Required action: Say how many lines below contain the word "flagged". The number is the entire reply.

-- Supplied material follows --

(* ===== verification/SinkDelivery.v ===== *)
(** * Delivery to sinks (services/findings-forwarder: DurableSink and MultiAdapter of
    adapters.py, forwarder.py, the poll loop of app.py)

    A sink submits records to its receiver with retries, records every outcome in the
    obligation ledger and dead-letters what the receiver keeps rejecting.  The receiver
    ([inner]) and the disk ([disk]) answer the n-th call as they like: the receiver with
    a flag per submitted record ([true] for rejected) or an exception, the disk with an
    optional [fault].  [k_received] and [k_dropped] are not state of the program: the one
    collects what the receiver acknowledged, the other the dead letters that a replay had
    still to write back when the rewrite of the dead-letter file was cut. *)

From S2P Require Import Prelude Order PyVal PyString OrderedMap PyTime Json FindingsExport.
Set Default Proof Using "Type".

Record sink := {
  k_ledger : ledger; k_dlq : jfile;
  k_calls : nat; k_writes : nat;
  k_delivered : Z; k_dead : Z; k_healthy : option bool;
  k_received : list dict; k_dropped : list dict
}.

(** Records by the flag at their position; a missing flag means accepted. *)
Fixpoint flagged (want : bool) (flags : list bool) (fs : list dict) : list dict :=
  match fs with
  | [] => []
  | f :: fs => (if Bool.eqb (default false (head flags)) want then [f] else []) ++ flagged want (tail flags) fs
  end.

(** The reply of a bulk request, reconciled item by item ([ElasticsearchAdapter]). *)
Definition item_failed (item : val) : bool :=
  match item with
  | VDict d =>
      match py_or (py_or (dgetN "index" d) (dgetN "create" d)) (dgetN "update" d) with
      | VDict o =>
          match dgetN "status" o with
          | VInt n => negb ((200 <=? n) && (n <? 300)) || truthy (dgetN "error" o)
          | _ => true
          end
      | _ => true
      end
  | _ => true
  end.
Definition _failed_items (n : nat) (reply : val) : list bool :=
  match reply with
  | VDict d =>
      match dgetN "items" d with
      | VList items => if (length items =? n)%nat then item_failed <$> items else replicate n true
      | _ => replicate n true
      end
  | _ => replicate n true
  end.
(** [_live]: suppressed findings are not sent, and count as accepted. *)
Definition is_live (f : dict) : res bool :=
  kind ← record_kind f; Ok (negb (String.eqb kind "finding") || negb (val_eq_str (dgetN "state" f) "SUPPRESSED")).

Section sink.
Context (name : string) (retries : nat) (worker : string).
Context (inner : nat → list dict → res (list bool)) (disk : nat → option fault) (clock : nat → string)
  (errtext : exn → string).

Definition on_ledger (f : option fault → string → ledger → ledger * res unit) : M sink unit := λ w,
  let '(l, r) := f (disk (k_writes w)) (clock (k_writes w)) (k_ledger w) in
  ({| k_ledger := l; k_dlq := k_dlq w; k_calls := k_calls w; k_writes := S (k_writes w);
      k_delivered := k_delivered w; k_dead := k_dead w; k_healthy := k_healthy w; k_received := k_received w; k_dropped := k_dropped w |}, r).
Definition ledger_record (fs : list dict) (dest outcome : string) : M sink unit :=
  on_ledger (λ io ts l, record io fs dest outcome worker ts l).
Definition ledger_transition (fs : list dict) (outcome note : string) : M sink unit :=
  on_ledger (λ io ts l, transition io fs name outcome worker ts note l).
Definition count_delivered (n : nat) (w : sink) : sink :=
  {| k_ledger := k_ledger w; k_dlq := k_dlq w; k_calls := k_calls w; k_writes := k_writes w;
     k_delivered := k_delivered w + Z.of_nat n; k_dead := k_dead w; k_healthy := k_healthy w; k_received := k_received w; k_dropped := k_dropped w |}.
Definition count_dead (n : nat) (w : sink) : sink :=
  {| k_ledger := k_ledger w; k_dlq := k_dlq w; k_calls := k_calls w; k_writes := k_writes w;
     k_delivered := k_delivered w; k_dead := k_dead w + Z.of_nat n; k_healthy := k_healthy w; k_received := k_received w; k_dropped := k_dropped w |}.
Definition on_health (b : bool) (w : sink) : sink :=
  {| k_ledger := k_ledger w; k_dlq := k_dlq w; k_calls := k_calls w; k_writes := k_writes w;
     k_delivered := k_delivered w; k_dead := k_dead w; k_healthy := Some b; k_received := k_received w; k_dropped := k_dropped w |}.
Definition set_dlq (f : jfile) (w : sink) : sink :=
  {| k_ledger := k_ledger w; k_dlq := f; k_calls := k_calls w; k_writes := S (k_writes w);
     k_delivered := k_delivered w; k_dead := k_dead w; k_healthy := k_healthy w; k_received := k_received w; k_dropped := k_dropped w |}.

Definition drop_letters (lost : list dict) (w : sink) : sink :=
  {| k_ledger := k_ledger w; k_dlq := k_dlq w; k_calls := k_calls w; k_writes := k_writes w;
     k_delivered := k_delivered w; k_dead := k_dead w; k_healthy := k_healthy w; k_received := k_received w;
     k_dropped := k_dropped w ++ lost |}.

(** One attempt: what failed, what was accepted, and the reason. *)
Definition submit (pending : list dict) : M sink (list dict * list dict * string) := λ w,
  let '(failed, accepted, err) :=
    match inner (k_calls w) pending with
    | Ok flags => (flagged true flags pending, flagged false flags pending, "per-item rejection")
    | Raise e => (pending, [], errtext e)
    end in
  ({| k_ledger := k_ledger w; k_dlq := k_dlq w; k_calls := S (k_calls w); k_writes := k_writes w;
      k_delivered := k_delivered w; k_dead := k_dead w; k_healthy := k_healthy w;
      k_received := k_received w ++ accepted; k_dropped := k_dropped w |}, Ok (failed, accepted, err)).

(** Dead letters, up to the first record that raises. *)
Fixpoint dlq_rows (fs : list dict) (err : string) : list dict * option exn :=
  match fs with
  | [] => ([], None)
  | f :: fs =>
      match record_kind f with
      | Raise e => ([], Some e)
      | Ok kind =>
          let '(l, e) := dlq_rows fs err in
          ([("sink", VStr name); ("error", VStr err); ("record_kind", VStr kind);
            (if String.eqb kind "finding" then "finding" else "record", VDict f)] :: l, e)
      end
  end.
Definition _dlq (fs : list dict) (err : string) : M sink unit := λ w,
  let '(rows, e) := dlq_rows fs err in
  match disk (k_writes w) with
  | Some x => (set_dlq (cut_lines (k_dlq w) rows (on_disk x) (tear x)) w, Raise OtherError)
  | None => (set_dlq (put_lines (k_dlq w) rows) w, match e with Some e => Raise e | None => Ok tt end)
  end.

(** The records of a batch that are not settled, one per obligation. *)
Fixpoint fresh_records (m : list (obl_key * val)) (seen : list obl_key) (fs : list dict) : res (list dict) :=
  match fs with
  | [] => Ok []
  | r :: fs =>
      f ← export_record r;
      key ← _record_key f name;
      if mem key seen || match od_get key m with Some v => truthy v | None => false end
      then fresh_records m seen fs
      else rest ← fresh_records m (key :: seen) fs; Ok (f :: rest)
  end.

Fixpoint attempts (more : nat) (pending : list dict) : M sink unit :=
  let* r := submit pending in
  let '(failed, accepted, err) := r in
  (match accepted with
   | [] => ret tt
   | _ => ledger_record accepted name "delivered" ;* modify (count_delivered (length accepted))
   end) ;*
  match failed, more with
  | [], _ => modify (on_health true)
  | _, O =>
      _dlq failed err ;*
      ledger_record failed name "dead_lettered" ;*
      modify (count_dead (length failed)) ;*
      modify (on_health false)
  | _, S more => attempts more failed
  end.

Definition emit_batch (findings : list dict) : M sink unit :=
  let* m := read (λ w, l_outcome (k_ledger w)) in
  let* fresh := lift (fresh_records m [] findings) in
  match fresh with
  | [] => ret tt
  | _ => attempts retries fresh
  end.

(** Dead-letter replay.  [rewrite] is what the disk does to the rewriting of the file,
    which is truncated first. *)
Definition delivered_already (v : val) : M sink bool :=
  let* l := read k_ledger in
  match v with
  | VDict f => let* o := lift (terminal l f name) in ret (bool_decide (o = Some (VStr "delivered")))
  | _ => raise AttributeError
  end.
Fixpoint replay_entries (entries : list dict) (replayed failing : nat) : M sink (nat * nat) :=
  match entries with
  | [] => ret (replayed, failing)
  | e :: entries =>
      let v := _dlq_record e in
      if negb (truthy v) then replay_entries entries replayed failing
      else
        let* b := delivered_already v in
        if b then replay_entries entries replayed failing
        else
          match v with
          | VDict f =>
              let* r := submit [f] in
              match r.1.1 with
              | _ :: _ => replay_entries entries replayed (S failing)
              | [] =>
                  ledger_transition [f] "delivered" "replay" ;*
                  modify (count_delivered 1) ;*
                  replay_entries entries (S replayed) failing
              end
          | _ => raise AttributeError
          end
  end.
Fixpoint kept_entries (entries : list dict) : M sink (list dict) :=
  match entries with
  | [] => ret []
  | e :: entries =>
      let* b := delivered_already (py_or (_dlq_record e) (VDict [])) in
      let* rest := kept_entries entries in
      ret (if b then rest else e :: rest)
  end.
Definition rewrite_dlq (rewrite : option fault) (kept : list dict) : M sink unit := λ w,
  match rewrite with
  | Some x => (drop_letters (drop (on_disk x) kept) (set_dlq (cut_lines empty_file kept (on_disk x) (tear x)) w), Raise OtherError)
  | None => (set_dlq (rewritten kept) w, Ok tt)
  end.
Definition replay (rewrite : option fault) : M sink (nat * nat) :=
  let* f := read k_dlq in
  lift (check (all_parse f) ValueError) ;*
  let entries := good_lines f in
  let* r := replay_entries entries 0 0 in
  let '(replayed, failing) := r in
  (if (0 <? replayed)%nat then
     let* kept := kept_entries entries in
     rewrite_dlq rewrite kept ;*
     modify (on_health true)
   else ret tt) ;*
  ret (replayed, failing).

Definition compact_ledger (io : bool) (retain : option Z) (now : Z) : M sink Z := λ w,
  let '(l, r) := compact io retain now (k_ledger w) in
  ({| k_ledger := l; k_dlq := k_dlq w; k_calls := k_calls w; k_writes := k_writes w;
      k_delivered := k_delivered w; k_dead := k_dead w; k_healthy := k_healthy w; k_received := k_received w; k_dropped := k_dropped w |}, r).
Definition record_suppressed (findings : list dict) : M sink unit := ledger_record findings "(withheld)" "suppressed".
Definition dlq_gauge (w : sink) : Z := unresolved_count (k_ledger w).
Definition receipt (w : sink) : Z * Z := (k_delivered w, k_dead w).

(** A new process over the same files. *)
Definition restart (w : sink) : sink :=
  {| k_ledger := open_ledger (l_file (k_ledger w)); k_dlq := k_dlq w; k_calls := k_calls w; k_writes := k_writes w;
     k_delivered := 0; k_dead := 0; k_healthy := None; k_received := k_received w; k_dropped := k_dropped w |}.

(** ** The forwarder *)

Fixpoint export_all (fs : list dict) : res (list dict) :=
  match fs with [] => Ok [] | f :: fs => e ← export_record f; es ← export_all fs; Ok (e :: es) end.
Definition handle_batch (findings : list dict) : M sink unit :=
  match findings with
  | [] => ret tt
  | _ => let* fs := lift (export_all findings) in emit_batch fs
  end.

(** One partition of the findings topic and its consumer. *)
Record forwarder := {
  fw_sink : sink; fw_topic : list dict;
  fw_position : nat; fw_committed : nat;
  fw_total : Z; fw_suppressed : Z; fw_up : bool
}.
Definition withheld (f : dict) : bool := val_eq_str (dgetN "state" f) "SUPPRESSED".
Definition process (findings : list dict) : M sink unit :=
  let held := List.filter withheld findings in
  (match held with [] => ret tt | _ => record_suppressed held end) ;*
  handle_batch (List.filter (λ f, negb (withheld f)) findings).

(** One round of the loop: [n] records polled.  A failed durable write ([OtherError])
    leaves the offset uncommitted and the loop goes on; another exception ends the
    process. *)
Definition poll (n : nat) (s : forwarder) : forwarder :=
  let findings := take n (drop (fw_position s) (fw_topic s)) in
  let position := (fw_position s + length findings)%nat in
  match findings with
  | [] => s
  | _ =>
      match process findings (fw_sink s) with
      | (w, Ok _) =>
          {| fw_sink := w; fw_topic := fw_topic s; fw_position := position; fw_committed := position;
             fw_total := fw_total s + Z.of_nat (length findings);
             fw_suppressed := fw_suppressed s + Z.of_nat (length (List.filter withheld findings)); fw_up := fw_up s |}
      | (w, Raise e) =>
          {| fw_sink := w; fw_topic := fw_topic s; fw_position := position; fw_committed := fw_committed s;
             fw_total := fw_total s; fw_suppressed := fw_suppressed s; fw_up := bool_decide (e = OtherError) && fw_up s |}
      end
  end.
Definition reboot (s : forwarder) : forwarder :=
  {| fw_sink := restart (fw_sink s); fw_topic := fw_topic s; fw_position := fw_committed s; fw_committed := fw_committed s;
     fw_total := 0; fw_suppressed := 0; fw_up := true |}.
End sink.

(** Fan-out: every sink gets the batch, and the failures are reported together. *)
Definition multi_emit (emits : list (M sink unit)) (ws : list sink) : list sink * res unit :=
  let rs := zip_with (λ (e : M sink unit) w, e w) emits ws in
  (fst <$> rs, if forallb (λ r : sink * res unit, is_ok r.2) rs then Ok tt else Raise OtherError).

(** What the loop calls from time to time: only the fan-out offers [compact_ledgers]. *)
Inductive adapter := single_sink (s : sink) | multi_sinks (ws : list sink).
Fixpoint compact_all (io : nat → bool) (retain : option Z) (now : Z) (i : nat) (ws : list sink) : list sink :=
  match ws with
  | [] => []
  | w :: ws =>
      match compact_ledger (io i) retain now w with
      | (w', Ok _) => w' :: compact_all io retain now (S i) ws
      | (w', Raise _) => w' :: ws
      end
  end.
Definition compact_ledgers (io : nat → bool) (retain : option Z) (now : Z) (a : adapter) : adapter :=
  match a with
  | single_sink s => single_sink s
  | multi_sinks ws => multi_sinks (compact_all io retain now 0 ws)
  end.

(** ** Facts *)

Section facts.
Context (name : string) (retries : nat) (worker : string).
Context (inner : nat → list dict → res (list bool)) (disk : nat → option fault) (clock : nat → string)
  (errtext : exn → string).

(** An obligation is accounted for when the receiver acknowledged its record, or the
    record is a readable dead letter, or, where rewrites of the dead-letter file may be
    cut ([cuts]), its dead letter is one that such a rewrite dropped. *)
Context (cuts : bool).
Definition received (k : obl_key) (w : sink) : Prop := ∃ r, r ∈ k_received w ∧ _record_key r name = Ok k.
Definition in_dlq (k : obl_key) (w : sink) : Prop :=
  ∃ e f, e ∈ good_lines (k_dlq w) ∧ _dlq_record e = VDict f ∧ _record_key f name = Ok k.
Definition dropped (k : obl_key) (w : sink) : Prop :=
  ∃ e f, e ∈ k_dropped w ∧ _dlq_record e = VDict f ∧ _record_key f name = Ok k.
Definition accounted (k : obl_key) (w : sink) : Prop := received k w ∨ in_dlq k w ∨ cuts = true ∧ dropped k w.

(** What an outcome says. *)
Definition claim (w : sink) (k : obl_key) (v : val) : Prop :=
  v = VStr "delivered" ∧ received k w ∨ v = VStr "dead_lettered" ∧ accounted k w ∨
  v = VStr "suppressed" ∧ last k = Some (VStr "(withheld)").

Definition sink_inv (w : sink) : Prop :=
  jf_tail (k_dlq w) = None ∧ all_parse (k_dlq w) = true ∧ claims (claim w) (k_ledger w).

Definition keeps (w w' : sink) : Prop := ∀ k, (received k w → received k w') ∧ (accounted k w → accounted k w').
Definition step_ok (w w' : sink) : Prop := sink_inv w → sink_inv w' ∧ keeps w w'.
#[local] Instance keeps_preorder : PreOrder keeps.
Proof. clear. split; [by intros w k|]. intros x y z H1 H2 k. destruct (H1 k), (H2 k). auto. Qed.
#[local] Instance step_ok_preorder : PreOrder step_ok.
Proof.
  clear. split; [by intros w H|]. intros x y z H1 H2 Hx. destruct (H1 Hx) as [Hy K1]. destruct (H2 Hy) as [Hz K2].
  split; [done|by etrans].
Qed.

-- Supplied material concluded --

Result of this exercise: 3